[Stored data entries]

........

Record GitLabConfig := mkGitLabConfig {
  gl_Enabled : bool;
  gl_URL : string;
  gl_TokenEnv : string;
  gl_Image : string;
  gl_Hostname : string;
  gl_HTTPPort : Z;
  gl_HTTPSPort : Z;
  gl_SSHPort : Z;
  gl_DataDir : string;
  gl_Container : string;
  gl_RemoteHost : string;
  gl_PreserveNamespaces : bool;
  gl_RestoreDrill : GitLabRestoreDrillConfig
}.

Record DaemonConfig := mkDaemonConfig {
  dm_Interval : string;
  dm_RunOnStart : bool
}.

Record KMSAttestationConfig := mkKMSAttestationConfig {
  kms_Enabled : bool;
  kms_KeyID : string;
  kms_SigningAlgorithm : string;
  kms_Region : string;
  kms_Profile : string;
  kms_EndpointURL : string;
  kms_RequireValid : bool
}.

Record SecurityConfig := mkSecurityConfig {
  sec_RequireVerification : bool;
  sec_SignManifests : bool;
  sec_SigningKeyPath : string;
  sec_KMSAttestation : KMSAttestationConfig
}.

Record ObjectLockConfig := mkObjectLockConfig {
  lock_Enabled : bool;
  lock_Bucket : string;
  lock_Prefix : string;
  lock_Region : string;
  lock_EndpointURL : string;
  lock_Profile : string;
  lock_RequireEnabled : bool;
  lock_ExpectedMode : string;
  lock_MinRetentionDays : Z
}.

Record OffsiteConfig := mkOffsiteConfig {
  off_Enabled : bool;
  off_Backend : string;
  off_RepositoryEnv : string;
  off_PasswordEnv : string;
  off_RcloneRemote : string;
  off_KeepDaily : Z;
  off_KeepWeekly : Z;
  off_KeepMonthly : Z;
  off_Prune : bool;
  off_ObjectLock : ObjectLockConfig
}.

Record FleetAccountConfig := mkFleetAccountConfig {
  acc_Name : string;
  acc_APIURL : string;
  acc_GraphQLURL : string;
  acc_TokenEnv : string;
  acc_BackupRoot : string;
  acc_CloneProtocol : string
}.

Record FleetConfig := mkFleetConfig {
  fl_Enabled : bool;
  fl_Concurrency : Z;
  fl_Accounts : list FleetAccountConfig
}.

Record AuditConfig := mkAuditConfig {
  aud_Enabled : bool;
  aud_Required : bool;
  aud_Path : string
}.

Record CASConfig := mkCASConfig {
  cas_Enabled : bool;
  cas_Root : string;
  cas_MinFileSize : Z;
  cas_AutoCompact : bool
}.

Record PolicyConfig := mkPolicyConfig {
  pc_Enabled : bool;
  pc_EnforceInHealth : bool;
  pc_MaxBackupAge : string;
  pc_MaxFailedRepositories : Z;
  pc_MaxWarnings : Z;
  pc_RequireSignedManifest : bool;
  pc_RequireAudit : bool;
  pc_MaxRecoveryDrillAge : string;
  pc_MaxGitLabDrillAge : string;
  pc_MaxOffsiteAge : string;
  pc_MaxRecoveryDrillDuration : string;
  pc_MaxGitLabDrillDuration : string
}.

Record PackagePayloadConfig := mkPackagePayloadConfig {
  pk_Enabled : bool;
  pk_NPM : bool;
  pk_NuGet : bool;
  pk_Maven : bool;
  pk_RubyGems : bool;
  pk_MaxBytes : Z;
  pk_NPMRegistry : string;
  pk_NuGetRegistry : string;
  pk_MavenRegistry : string;
  pk_RubyGemsRegistry : string
}.

Record StoreConfig := mkStoreConfig {
  st_Driver : string;
  st_SQLitePath : string;
  st_DSNEnv : string
}.

Record GenerationConfig := mkGenerationConfig {
  gen_Enabled : bool;
  gen_Root : string;
  gen_RestoreRoot : string;
  gen_KeepPerRepo : Z
}.

Record MirroringConfig := mkMirroringConfig {
  mir_Enabled : bool;
  mir_AfterBackup : bool
}.

Record AgentConfig := mkAgentConfig {
  agc_Enabled : bool;
  agc_Listen : string;
  agc_ServerURL : string;
  agc_CAPath : string;
  agc_CAKeyPath : string;
  agc_ServerCertPath : string;
  agc_ServerKeyPath : string;
  agc_ClientCertPath : string;
  agc_ClientKeyPath : string;
  agc_AgentName : string;
  agc_Heartbeat : string;
  agc_ReplicationKeyPath : string;
  agc_Labels : gmap string string
}.

Record WebAuthConfig := mkWebAuthConfig {
  web_Enabled : bool;
  web_Mode : string;
  web_Issuer : string;
  web_ClientID : string;
  web_ClientSecretEnv : string;
  web_RedirectURL : string;
  web_SessionKeyEnv : string;
  web_GroupClaim : string;
  web_Scopes : list string;
  web_StepUpACRValues : list string;
  web_ViewerGroups : list string;
  web_OperatorGroups : list string;
  web_AdminGroups : list string;
  web_RequiredAMR : list string;
  web_SecureCookies : bool
}.

Record RestoreApprovalConfig := mkRestoreApprovalConfig {
  ra_Enabled : bool;
  ra_ApprovalTTL : string;
  ra_RequireDistinctApprover : bool;
  ra_Requesters : list string;
  ra_Approvers : list string
}.

Record RecoveryDrillConfig := mkRecoveryDrillConfig {
  rd_Enabled : bool;
  rd_SampleSize : Z;
  rd_WorkDir : string;
  rd_VerifyRefs : bool;
  rd_KeepOnFailure : bool
}.

Record ObservabilityConfig := mkObservabilityConfig {
  obs_Enabled : bool;
  obs_Listen : string
}.

Record NotificationConfig := mkNotificationConfig {
  ntf_Enabled : bool;
  ntf_OnSuccess : bool;
  ntf_OnFailure : bool;
  ntf_WebhookEnv : string;
  ntf_TelegramToken : string;
  ntf_TelegramChatID : string
}.

Record ControlPlaneConfig := mkControlPlaneConfig {
  cp_Enabled : bool;
  cp_Store : StoreConfig;
  cp_Workers : Config.WorkerConfig;
  cp_Scheduler : Config.SchedulerConfig;
  cp_Generations : GenerationConfig;
  cp_Mirroring : MirroringConfig;
  cp_Agents : AgentConfig;
  cp_Replication : Config.ReplicationConfig;
  cp_RestoreAuth : RestoreApprovalConfig;
  cp_Storage : Config.StorageDataConfig;
  cp_WebAuth : WebAuthConfig
}.

Record Config := mkConfig {
  c_Version : Z;
  c_GitHub : GitHubConfig;
  c_Backup : BackupConfig;
  c_GitLab : GitLabConfig;
  c_Daemon : DaemonConfig;
  c_Security : SecurityConfig;
  c_Offsite : OffsiteConfig;
  c_RecoveryDrill : RecoveryDrillConfig;
  c_Observability : ObservabilityConfig;
  c_Notifications : NotificationConfig;
  c_Fleet : FleetConfig;
  c_Audit : AuditConfig;
  c_CAS : CASConfig;
  c_Policy : PolicyConfig;
  c_Packages : PackagePayloadConfig;
  c_ControlPlane : ControlPlaneConfig
}.

#[export] Instance GitHubConfig_settable : Settable GitHubConfig :=
  fun r => mkGitHubConfig (r.(gh_APIURL)) (r.(gh_GraphQLURL)) (r.(gh_TokenEnv))
    (r.(gh_CloneProtocol)) (r.(gh_Metadata)) (r.(gh_IncludeForks)) (r.(gh_IncludeArchived))
    (r.(gh_ReleaseAssets)) (r.(gh_Discussions)) (r.(gh_Packages)) (r.(gh_OCIExport))
    (r.(gh_MaxAssetBytes)) (r.(gh_MaxArtifactBytes)) (r.(gh_MaxMetadataPages))
    (r.(gh_ActionsArtifacts)) (r.(gh_ProjectsV2)).
#[export] Instance BackupConfig_settable : Settable BackupConfig :=
  fun r => mkBackupConfig (r.(bk_Root)) (r.(bk_Concurrency)) (r.(bk_CreateBundles))
    (r.(bk_FetchLFS)) (r.(bk_VerifyAfterBackup)) (r.(bk_KeepManifests)).
#[export] Instance GitLabRestoreDrillConfig_settable : Settable GitLabRestoreDrillConfig :=
  fun r => mkGitLabRestoreDrillConfig (r.(gld_Enabled)) (r.(gld_WorkDir)) (r.(gld_HTTPPort))
    (r.(gld_SSHPort)) (r.(gld_Timeout)) (r.(gld_KeepOnFailure)).
#[export] Instance GitLabConfig_settable : Settable GitLabConfig :=
  fun r => mkGitLabConfig (r.(gl_Enabled)) (r.(gl_URL)) (r.(gl_TokenEnv)) (r.(gl_Image))
    (r.(gl_Hostname)) (r.(gl_HTTPPort)) (r.(gl_HTTPSPort)) (r.(gl_SSHPort)) (r.(gl_DataDir))
    (r.(gl_Container)) (r.(gl_RemoteHost)) (r.(gl_PreserveNamespaces)) (r.(gl_RestoreDrill)).
#[export] Instance SecurityConfig_settable : Settable SecurityConfig :=
  fun r => mkSecurityConfig (r.(sec_RequireVerification)) (r.(sec_SignManifests))
    (r.(sec_SigningKeyPath)) (r.(sec_KMSAttestation)).
#[export] Instance FleetAccountConfig_settable : Settable FleetAccountConfig :=
  fun r => mkFleetAccountConfig (r.(acc_Name)) (r.(acc_APIURL)) (r.(acc_GraphQLURL))
    (r.(acc_TokenEnv)) (r.(acc_BackupRoot)) (r.(acc_CloneProtocol)).
#[export] Instance FleetConfig_settable : Settable FleetConfig :=
  fun r => mkFleetConfig (r.(fl_Enabled)) (r.(fl_Concurrency)) (r.(fl_Accounts)).
#[export] Instance AuditConfig_settable : Settable AuditConfig :=
  fun r => mkAuditConfig (r.(aud_Enabled)) (r.(aud_Required)) (r.(aud_Path)).
#[export] Instance CASConfig_settable : Settable CASConfig :=
  fun r => mkCASConfig (r.(cas_Enabled)) (r.(cas_Root)) (r.(cas_MinFileSize))
    (r.(cas_AutoCompact)).
#[export] Instance StoreConfig_settable : Settable StoreConfig :=
  fun r => mkStoreConfig (r.(st_Driver)) (r.(st_SQLitePath)) (r.(st_DSNEnv)).
#[export] Instance GenerationConfig_settable : Settable GenerationConfig :=
  fun r => mkGenerationConfig (r.(gen_Enabled)) (r.(gen_Root)) (r.(gen_RestoreRoot))
    (r.(gen_KeepPerRepo)).
#[export] Instance AgentConfig_settable : Settable AgentConfig :=
  fun r => mkAgentConfig (r.(agc_Enabled)) (r.(agc_Listen)) (r.(agc_ServerURL)) (r.(agc_CAPath))
    (r.(agc_CAKeyPath)) (r.(agc_ServerCertPath)) (r.(agc_ServerKeyPath)) (r.(agc_ClientCertPath))
    (r.(agc_ClientKeyPath)) (r.(agc_AgentName)) (r.(agc_Heartbeat)) (r.(agc_ReplicationKeyPath))
    (r.(agc_Labels)).
#[export] Instance RecoveryDrillConfig_settable : Settable RecoveryDrillConfig :=
  fun r => mkRecoveryDrillConfig (r.(rd_Enabled)) (r.(rd_SampleSize)) (r.(rd_WorkDir))
    (r.(rd_VerifyRefs)) (r.(rd_KeepOnFailure)).
#[export] Instance ControlPlaneConfig_settable : Settable ControlPlaneConfig :=
  fun r => mkControlPlaneConfig (r.(cp_Enabled)) (r.(cp_Store)) (r.(cp_Workers))
    (r.(cp_Scheduler)) (r.(cp_Generations)) (r.(cp_Mirroring)) (r.(cp_Agents))
    (r.(cp_Replication)) (r.(cp_RestoreAuth)) (r.(cp_Storage)) (r.(cp_WebAuth)).
#[export] Instance Config_settable : Settable Config :=
  fun r => mkConfig (r.(c_Version)) (r.(c_GitHub)) (r.(c_Backup)) (r.(c_GitLab)) (r.(c_Daemon))
    (r.(c_Security)) (r.(c_Offsite)) (r.(c_RecoveryDrill)) (r.(c_Observability))
    (r.(c_Notifications)) (r.(c_Fleet)) (r.(c_Audit)) (r.(c_CAS)) (r.(c_Policy)) (r.(c_Packages))
    (r.(c_ControlPlane)).
#[export] Instance TieringConfig_settable : Settable TieringConfig :=
  fun r => mkTieringConfig (r.(tier_Enabled)) (r.(tier_ColdRoot)) (r.(tier_MinAge)) (r.(tier_MinBytes))
    (r.(tier_RcloneRemote)).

........

Reproduce all lines from the records above that include the word "WebAuthConfig".

Record WebAuthConfig := mkWebAuthConfig {
  cp_WebAuth : WebAuthConfig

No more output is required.